=== Task objective ===
When the word "Hwidth" shows up in a line of the data below, copy that whole line.

=== Information supplied ===
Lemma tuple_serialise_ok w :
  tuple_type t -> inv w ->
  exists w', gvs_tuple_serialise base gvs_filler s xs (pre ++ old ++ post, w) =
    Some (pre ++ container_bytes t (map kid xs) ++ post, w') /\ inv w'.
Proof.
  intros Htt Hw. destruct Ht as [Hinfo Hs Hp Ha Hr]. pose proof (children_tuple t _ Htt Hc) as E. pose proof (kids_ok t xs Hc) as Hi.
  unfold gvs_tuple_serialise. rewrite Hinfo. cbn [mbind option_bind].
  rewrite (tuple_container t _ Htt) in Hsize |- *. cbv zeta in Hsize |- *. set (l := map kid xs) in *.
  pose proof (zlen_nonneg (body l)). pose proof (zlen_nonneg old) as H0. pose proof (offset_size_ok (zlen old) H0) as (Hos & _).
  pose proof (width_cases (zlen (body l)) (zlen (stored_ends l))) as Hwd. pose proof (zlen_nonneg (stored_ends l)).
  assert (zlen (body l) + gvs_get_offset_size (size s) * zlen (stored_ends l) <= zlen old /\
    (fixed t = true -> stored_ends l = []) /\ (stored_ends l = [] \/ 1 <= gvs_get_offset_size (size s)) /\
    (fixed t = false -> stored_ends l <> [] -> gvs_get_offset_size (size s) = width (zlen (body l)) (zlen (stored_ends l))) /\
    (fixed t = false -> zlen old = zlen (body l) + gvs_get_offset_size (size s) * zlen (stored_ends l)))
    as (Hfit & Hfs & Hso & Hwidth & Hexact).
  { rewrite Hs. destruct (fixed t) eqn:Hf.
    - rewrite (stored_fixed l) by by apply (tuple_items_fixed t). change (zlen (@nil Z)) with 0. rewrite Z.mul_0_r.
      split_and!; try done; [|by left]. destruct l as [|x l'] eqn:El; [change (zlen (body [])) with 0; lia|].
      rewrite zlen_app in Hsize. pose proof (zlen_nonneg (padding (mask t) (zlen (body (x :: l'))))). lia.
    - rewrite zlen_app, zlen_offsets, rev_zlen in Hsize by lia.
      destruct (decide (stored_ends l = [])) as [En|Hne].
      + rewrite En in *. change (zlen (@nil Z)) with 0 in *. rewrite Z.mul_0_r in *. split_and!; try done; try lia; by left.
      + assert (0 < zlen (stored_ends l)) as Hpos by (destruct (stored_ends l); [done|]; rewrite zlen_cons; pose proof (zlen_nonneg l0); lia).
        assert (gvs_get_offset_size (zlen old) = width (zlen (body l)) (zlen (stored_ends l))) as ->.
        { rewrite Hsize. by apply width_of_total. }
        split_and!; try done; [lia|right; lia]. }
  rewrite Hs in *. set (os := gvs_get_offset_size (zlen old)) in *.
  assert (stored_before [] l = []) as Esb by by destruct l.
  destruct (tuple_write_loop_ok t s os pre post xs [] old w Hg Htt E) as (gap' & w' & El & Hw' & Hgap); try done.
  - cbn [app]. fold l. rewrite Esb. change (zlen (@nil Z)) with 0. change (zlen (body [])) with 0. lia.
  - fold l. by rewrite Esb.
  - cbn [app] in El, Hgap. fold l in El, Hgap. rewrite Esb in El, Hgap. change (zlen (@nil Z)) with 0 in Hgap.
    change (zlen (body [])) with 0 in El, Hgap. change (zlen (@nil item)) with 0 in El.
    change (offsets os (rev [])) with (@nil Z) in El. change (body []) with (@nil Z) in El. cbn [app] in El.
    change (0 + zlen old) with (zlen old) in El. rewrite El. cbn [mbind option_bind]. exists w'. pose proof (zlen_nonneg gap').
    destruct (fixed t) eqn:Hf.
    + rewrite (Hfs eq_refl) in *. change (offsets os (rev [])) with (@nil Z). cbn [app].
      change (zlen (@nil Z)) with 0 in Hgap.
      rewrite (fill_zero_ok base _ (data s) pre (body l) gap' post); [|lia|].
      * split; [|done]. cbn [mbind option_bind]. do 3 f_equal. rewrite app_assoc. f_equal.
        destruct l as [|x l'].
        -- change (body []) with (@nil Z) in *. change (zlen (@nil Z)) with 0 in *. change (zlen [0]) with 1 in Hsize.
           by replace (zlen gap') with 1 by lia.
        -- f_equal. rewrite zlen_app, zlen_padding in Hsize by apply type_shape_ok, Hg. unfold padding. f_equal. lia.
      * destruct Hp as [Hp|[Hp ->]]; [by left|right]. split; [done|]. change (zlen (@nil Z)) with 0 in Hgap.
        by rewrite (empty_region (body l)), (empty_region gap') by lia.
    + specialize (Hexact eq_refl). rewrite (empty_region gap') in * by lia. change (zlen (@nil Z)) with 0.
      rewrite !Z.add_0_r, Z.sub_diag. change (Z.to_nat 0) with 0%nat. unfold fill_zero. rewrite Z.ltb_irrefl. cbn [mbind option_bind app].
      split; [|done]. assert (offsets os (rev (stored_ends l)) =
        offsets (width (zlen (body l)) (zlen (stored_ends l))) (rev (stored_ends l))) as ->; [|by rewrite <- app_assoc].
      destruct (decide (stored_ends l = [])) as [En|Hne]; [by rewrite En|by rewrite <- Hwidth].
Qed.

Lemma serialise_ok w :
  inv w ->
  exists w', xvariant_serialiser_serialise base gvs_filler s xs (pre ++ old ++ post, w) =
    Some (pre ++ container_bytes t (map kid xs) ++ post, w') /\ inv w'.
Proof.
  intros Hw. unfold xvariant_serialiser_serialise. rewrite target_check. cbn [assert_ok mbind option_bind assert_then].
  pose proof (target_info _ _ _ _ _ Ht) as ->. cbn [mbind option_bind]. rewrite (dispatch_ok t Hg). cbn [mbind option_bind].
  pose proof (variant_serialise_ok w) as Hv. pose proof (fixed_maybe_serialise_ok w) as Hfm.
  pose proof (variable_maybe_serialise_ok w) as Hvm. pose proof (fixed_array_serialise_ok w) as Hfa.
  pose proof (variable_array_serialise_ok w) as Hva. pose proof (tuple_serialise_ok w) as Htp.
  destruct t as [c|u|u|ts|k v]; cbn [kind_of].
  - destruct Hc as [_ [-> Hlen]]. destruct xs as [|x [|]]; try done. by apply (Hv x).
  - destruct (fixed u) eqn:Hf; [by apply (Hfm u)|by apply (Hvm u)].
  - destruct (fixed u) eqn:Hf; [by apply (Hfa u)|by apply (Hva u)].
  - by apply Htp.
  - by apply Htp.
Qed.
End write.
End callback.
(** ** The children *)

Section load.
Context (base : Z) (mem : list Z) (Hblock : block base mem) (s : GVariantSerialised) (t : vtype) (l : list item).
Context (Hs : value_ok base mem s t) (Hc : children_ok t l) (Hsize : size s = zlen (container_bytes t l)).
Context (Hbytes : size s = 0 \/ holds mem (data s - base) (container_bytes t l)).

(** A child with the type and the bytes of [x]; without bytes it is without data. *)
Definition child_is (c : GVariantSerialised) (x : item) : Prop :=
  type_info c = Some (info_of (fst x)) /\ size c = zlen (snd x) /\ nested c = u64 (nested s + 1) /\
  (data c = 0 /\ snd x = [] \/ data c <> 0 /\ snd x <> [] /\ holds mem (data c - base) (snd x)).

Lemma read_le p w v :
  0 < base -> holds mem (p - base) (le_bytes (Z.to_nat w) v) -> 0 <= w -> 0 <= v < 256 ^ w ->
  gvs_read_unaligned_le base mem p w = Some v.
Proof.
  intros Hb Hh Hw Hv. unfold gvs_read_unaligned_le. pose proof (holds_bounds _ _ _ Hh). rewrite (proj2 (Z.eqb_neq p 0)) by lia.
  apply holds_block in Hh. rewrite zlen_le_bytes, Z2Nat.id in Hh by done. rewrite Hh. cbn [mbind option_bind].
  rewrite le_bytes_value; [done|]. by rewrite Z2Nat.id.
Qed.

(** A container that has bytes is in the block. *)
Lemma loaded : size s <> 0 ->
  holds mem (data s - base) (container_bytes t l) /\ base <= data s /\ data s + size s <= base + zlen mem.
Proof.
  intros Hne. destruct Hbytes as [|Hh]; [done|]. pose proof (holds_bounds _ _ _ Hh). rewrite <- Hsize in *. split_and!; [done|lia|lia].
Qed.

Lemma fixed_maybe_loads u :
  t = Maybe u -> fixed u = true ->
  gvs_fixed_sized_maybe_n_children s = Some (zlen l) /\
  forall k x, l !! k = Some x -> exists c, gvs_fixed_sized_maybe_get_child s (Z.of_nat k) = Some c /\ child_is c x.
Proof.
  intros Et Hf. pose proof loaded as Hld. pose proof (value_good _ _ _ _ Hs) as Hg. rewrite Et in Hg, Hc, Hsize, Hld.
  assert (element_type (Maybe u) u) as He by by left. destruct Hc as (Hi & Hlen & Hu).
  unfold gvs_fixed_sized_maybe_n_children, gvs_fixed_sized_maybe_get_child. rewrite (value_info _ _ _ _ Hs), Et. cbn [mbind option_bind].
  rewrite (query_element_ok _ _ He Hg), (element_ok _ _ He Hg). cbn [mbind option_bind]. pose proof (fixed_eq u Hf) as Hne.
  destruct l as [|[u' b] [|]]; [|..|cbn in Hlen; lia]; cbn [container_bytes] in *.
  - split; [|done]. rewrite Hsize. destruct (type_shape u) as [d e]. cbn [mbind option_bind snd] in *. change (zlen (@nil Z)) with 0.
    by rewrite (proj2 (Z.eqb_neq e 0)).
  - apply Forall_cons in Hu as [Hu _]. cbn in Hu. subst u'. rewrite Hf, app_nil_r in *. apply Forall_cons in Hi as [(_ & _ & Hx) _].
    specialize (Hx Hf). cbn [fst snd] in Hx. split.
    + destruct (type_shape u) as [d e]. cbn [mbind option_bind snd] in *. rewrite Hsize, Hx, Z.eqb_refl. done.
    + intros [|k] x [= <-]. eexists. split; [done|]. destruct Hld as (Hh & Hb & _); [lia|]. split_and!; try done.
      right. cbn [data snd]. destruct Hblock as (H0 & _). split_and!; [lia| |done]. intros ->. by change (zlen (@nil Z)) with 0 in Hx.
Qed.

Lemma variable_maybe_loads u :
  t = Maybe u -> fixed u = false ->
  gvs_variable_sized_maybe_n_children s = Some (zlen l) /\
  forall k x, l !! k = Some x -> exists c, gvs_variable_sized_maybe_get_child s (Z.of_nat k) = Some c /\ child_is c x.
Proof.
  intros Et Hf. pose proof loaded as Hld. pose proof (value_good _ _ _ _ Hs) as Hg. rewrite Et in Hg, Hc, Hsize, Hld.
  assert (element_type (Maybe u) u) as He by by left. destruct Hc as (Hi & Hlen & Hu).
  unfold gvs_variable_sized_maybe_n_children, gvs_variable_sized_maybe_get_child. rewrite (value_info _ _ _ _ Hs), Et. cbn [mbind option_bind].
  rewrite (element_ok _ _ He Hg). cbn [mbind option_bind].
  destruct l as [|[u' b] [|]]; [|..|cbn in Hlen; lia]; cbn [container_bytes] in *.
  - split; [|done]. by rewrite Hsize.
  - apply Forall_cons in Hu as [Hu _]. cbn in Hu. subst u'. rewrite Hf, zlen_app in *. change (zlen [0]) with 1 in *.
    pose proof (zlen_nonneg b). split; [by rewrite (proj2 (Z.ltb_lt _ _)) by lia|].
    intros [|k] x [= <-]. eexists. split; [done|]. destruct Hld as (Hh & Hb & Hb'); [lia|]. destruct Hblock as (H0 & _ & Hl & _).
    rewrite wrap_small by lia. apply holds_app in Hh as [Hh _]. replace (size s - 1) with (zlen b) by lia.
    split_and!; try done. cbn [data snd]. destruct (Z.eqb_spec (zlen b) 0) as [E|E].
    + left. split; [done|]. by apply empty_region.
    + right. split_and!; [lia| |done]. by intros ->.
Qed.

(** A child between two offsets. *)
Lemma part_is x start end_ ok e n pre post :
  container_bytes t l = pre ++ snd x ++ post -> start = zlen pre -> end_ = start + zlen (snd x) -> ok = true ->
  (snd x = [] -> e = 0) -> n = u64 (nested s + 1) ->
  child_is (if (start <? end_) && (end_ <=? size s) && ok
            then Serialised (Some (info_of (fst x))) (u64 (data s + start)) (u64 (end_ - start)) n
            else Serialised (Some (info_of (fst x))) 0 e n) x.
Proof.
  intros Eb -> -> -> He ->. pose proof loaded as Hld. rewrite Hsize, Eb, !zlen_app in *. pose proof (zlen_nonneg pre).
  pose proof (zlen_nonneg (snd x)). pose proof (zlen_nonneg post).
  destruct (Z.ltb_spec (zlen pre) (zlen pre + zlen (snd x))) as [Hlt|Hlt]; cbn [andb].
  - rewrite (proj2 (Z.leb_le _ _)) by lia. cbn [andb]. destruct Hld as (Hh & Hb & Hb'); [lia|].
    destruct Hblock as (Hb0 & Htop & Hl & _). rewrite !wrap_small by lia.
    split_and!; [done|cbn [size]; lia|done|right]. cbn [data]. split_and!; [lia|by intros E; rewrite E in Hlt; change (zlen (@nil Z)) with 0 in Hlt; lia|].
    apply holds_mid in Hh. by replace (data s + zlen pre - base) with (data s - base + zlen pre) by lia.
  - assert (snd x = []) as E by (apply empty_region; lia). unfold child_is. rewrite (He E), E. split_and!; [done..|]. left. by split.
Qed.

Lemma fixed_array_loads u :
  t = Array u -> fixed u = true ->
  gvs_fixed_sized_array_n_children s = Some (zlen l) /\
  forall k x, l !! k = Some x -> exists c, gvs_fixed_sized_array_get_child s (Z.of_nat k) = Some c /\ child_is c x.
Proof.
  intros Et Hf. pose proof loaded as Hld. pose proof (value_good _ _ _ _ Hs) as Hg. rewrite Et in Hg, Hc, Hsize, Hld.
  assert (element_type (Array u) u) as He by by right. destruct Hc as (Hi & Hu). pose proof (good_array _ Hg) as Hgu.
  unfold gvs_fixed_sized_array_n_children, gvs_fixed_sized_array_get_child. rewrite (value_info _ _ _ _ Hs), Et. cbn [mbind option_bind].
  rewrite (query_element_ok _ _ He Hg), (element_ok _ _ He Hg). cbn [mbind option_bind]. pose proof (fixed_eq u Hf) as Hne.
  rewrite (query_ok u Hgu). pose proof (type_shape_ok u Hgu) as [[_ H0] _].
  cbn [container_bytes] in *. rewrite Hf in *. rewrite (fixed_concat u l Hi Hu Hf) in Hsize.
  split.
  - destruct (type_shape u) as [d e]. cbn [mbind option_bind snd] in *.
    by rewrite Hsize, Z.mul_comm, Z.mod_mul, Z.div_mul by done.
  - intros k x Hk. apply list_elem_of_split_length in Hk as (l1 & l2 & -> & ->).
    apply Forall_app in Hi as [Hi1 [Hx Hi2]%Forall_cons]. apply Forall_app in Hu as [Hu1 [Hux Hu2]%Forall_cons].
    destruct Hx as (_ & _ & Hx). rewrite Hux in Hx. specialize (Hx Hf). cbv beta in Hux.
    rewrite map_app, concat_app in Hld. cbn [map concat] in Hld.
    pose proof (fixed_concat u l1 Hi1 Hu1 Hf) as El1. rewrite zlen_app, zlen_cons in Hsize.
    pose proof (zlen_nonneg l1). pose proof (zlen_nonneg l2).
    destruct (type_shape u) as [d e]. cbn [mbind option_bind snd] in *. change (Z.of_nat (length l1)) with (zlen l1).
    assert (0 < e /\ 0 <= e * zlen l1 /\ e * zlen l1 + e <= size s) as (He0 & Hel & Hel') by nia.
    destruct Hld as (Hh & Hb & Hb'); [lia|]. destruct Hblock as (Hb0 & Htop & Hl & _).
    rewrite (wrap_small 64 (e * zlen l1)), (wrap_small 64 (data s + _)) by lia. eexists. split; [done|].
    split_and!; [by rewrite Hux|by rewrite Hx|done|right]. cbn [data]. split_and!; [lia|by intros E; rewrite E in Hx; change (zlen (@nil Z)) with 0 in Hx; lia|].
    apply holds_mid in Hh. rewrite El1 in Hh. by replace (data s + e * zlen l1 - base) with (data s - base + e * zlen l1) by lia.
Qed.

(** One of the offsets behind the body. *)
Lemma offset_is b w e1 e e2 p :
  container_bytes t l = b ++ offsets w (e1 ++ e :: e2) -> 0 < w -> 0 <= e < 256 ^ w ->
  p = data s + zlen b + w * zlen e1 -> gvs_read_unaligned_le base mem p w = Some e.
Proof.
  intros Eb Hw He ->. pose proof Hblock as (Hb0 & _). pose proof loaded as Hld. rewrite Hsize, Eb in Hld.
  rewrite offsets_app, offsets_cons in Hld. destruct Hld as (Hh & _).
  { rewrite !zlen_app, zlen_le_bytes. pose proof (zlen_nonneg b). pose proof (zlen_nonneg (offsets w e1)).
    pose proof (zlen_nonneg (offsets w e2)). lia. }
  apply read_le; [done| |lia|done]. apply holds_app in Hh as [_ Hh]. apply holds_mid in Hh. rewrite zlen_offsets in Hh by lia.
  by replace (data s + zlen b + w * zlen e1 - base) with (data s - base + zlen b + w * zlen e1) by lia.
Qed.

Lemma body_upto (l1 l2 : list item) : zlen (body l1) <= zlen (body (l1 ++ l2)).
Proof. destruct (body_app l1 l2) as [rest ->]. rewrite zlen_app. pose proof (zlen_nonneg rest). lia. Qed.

=== Response area ===
    as (Hfit & Hfs & Hso & Hwidth & Hexact).
      destruct (decide (stored_ends l = [])) as [En|Hne]; [by rewrite En|by rewrite <- Hwidth].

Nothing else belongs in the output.